### EXERCISE DIRECTIONS
Sort through the material below and copy each line with "negb".
□ □ □ □ □ □ □
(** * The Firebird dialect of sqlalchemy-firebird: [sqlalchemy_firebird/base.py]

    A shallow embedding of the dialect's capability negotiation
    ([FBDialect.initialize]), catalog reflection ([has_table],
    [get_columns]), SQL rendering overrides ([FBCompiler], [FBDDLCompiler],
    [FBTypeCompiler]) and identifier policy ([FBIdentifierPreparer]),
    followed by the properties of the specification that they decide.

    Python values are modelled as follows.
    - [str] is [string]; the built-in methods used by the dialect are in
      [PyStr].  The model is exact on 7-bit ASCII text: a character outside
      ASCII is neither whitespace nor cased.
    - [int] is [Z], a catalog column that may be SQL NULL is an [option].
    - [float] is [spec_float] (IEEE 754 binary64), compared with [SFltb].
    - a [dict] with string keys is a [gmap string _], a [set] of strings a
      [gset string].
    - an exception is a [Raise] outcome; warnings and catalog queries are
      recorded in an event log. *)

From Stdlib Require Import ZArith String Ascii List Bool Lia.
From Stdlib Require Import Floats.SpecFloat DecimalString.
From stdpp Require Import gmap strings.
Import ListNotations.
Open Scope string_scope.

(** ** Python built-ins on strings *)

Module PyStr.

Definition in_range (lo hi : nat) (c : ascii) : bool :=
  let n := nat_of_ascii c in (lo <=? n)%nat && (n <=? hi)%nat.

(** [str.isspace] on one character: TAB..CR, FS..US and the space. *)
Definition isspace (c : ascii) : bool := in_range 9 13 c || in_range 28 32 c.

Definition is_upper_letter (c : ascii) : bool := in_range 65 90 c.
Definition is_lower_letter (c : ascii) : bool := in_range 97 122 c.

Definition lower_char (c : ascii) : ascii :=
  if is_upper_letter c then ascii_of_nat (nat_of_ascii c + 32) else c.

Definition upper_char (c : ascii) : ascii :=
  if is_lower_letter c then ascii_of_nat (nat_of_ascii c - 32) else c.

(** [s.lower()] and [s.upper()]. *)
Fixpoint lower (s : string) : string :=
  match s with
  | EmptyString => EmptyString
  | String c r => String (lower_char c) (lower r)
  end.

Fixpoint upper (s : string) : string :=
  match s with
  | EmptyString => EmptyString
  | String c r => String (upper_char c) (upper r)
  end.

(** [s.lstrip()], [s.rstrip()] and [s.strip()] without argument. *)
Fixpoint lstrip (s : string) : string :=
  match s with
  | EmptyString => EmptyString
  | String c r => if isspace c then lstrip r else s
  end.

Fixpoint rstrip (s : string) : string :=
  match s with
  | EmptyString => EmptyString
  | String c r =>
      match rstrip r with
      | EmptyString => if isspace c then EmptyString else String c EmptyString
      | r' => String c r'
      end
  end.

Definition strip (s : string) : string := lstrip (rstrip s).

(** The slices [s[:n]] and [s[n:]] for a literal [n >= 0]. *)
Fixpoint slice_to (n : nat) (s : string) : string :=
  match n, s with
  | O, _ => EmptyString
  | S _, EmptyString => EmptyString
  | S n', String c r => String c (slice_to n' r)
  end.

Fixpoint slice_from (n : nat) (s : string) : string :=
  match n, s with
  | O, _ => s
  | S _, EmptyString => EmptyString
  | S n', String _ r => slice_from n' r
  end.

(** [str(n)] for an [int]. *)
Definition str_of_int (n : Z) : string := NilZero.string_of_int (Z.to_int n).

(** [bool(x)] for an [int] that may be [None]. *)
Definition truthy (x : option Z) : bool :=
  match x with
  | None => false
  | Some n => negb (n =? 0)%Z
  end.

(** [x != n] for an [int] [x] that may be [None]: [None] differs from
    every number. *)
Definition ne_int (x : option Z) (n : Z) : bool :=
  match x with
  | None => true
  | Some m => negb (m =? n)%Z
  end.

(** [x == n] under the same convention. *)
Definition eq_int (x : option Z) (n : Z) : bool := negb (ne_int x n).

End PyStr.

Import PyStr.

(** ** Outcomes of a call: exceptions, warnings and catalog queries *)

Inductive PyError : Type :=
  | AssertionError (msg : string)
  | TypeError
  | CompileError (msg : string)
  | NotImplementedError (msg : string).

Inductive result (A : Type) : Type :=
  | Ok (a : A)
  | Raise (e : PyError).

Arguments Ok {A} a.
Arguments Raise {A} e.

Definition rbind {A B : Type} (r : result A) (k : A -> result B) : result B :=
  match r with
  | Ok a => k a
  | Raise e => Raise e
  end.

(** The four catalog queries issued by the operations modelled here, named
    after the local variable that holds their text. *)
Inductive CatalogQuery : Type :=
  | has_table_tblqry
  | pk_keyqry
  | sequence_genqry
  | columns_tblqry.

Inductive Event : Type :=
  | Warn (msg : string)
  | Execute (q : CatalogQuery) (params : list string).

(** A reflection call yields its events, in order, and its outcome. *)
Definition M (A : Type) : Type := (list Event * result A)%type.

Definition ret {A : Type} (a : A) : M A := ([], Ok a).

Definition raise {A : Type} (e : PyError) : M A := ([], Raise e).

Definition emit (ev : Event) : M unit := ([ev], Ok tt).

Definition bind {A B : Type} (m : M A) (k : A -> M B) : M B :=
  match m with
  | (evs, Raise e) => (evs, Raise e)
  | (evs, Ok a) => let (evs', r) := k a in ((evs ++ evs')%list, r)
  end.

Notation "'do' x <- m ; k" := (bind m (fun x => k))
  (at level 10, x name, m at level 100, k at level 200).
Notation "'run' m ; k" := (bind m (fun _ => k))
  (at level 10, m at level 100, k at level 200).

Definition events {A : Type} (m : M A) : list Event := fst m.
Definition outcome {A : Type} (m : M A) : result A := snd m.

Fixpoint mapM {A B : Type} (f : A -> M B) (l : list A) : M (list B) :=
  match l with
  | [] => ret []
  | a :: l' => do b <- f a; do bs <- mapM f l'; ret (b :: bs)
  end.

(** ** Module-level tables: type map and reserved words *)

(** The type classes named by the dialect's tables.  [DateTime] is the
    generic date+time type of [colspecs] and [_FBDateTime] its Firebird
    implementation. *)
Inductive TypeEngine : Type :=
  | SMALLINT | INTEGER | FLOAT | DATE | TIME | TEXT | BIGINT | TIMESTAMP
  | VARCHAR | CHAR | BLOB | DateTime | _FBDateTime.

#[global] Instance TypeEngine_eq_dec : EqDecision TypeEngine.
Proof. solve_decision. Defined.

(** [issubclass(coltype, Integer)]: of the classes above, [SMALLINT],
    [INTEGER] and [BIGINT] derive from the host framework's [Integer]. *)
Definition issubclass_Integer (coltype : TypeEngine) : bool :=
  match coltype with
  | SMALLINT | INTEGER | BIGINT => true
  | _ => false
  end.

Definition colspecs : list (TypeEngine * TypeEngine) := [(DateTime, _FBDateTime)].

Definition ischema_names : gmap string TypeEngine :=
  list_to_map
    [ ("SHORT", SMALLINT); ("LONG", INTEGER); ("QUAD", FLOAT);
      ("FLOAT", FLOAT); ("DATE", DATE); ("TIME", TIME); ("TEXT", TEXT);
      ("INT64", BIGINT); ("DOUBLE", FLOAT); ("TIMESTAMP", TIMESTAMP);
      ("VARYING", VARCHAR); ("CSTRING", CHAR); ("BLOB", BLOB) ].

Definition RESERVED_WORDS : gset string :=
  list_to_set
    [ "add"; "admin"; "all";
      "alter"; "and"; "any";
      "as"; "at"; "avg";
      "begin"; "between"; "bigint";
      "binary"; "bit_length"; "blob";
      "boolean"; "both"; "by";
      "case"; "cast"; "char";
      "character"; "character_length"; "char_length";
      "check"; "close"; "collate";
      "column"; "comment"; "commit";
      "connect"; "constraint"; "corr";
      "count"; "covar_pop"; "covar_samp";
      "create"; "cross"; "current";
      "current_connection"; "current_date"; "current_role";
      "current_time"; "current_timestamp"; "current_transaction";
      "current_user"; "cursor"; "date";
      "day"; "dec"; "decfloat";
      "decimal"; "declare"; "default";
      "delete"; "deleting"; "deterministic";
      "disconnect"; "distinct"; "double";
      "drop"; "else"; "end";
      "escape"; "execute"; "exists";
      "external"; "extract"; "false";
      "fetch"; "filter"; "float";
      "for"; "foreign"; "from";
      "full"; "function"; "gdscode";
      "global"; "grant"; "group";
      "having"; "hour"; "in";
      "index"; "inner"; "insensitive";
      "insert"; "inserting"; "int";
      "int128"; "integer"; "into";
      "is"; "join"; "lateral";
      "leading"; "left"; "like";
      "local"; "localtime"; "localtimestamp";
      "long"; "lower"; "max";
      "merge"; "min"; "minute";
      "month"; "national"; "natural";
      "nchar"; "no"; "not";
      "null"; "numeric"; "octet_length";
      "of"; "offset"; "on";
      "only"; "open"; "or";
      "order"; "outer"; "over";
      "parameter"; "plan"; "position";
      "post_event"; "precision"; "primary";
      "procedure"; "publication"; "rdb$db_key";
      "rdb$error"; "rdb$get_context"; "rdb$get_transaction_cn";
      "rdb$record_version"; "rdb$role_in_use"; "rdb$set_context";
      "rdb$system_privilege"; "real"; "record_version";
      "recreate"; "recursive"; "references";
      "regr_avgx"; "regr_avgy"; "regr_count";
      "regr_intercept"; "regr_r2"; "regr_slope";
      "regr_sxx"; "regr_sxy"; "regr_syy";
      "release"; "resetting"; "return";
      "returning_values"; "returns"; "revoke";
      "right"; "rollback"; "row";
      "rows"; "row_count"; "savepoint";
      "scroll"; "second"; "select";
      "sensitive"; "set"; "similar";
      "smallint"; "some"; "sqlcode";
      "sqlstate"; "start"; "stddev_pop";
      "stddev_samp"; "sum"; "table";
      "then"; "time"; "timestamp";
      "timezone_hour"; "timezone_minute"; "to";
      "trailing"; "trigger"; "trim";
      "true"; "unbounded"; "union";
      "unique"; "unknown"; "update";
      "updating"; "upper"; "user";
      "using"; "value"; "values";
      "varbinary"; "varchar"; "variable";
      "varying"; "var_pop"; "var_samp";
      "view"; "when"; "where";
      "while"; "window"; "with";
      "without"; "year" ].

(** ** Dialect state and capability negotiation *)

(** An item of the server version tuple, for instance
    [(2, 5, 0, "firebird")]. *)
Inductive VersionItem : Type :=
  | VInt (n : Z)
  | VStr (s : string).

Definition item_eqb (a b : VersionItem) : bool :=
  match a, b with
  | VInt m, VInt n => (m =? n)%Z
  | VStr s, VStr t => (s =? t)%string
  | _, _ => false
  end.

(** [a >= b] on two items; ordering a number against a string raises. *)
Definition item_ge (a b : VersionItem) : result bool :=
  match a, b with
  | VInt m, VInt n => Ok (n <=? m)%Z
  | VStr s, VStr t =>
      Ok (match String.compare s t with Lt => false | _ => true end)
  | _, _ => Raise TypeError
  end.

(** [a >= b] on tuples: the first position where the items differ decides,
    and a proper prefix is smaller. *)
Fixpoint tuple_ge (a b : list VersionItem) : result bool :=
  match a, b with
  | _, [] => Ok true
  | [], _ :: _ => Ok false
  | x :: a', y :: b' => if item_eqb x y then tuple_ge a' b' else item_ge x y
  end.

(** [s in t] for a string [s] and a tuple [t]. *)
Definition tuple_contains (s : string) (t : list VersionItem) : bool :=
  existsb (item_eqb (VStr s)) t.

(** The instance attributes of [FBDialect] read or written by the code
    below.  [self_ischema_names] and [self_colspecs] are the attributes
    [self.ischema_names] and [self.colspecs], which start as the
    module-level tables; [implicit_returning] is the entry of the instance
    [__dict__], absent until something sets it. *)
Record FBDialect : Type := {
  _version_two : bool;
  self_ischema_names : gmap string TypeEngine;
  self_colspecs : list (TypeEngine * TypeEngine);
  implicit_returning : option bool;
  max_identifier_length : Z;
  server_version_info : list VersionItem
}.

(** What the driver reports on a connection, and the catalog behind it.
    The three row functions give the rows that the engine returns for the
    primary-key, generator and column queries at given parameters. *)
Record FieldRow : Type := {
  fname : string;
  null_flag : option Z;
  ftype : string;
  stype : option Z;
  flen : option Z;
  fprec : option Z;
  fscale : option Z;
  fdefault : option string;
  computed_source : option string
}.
□ □ □ □ □ □ □
### OUTPUT
  | Some n => negb (n =? 0)%Z
  | Some m => negb (m =? n)%Z
Definition eq_int (x : option Z) (n : Z) : bool := negb (ne_int x n).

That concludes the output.